Starting at the top of the records, output every line through the one that contains "descriptor (Some (ribon_image_plugin_operations_are_valid", keeping each exactly as it appears.

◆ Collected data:
################

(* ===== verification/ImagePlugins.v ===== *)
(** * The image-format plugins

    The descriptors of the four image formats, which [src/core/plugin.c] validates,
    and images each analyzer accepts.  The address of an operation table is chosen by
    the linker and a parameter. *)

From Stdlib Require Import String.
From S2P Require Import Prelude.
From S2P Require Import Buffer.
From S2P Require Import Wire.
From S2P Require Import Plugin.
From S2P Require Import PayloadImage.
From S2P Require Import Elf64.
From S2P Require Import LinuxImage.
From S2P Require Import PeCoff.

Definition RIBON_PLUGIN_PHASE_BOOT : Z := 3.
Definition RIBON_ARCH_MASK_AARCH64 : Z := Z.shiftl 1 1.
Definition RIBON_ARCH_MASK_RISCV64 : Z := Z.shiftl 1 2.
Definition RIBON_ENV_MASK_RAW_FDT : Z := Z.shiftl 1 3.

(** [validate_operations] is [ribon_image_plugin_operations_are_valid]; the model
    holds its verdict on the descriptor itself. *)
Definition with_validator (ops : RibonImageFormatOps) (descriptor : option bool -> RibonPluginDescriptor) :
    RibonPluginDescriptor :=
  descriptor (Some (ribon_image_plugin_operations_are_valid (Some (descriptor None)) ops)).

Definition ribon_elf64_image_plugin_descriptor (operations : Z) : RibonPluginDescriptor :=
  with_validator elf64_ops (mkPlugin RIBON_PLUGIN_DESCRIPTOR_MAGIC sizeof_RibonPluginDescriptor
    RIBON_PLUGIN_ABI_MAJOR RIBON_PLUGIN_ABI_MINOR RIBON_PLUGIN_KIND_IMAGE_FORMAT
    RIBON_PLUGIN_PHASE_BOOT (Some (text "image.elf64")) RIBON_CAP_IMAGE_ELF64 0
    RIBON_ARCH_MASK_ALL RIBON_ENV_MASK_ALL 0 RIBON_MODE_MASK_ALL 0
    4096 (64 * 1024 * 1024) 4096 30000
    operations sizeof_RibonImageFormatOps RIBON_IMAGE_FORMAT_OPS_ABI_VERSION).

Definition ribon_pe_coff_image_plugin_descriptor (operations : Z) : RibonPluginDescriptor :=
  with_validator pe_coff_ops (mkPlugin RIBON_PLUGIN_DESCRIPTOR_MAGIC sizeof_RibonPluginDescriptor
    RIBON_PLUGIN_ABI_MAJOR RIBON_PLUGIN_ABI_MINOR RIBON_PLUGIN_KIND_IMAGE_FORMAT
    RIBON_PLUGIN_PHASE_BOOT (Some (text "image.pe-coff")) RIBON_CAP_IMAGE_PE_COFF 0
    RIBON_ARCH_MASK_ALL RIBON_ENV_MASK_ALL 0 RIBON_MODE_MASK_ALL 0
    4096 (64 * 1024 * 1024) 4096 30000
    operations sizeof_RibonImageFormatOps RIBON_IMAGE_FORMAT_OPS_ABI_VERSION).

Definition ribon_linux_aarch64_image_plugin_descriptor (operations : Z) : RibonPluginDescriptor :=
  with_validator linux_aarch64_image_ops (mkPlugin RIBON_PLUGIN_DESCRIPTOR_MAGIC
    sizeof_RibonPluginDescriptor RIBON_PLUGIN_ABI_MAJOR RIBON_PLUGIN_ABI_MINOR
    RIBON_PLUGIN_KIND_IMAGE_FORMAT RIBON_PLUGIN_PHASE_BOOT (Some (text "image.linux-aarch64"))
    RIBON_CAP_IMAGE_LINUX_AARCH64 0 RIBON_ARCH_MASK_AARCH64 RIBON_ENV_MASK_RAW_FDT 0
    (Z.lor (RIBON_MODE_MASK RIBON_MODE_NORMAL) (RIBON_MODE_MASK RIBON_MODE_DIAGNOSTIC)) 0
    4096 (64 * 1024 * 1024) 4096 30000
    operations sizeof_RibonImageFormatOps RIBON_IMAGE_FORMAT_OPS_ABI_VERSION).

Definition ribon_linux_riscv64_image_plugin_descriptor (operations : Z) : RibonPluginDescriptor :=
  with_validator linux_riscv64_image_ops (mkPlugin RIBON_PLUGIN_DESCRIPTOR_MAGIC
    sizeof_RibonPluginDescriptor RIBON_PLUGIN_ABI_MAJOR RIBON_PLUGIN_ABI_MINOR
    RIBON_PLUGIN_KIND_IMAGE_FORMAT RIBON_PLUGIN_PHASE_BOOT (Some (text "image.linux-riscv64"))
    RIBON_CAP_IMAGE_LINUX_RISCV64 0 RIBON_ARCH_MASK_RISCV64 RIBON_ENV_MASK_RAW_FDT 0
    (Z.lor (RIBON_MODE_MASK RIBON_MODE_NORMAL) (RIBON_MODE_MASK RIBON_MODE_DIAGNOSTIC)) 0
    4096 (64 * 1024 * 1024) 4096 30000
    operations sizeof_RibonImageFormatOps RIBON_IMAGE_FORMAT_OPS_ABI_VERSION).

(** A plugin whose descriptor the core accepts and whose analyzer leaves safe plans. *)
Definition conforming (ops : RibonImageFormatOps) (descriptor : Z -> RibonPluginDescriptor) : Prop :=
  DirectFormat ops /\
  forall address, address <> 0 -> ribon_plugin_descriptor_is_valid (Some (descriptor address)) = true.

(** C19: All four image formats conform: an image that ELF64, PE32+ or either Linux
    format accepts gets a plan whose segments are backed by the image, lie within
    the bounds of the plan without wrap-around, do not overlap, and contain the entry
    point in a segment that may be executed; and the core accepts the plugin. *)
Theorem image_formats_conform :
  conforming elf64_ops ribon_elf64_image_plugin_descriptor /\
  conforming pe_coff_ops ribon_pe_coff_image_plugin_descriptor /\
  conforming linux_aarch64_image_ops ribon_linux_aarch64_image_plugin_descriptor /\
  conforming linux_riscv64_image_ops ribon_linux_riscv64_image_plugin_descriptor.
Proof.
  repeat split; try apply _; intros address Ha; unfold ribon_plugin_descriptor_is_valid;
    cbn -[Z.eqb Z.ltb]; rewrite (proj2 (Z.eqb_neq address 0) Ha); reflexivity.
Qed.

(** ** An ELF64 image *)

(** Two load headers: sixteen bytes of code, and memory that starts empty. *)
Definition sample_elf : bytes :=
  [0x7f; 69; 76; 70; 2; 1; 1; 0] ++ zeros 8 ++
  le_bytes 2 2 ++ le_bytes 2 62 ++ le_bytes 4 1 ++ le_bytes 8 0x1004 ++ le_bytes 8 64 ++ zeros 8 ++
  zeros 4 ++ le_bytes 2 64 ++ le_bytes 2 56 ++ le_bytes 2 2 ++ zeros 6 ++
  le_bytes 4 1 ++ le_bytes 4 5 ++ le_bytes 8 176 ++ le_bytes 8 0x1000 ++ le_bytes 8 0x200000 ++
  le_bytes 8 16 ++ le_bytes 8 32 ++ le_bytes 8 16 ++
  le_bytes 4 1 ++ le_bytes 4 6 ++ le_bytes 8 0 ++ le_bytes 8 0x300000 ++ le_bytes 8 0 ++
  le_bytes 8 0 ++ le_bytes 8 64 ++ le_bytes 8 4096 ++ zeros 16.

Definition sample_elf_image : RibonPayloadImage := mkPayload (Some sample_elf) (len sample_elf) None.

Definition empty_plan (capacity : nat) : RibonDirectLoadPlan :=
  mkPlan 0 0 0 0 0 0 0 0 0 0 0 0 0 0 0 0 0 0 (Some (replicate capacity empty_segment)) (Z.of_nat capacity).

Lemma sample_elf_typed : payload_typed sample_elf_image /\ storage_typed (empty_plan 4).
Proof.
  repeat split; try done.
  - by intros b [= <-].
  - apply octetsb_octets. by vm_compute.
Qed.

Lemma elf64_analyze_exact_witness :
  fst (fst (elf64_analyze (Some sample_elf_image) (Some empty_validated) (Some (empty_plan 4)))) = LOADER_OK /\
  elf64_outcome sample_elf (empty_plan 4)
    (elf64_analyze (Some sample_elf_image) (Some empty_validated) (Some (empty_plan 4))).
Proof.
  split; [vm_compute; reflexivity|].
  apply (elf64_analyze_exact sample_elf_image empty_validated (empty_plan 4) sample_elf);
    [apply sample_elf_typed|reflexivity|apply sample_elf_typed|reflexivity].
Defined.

################

◆ Response:
(* ===== verification/ImagePlugins.v ===== *)
(** * The image-format plugins

    The descriptors of the four image formats, which [src/core/plugin.c] validates,
    and images each analyzer accepts.  The address of an operation table is chosen by
    the linker and a parameter. *)

From Stdlib Require Import String.
From S2P Require Import Prelude.
From S2P Require Import Buffer.
From S2P Require Import Wire.
From S2P Require Import Plugin.
From S2P Require Import PayloadImage.
From S2P Require Import Elf64.
From S2P Require Import LinuxImage.
From S2P Require Import PeCoff.

Definition RIBON_PLUGIN_PHASE_BOOT : Z := 3.
Definition RIBON_ARCH_MASK_AARCH64 : Z := Z.shiftl 1 1.
Definition RIBON_ARCH_MASK_RISCV64 : Z := Z.shiftl 1 2.
Definition RIBON_ENV_MASK_RAW_FDT : Z := Z.shiftl 1 3.

(** [validate_operations] is [ribon_image_plugin_operations_are_valid]; the model
    holds its verdict on the descriptor itself. *)
Definition with_validator (ops : RibonImageFormatOps) (descriptor : option bool -> RibonPluginDescriptor) :
    RibonPluginDescriptor :=
  descriptor (Some (ribon_image_plugin_operations_are_valid (Some (descriptor None)) ops)).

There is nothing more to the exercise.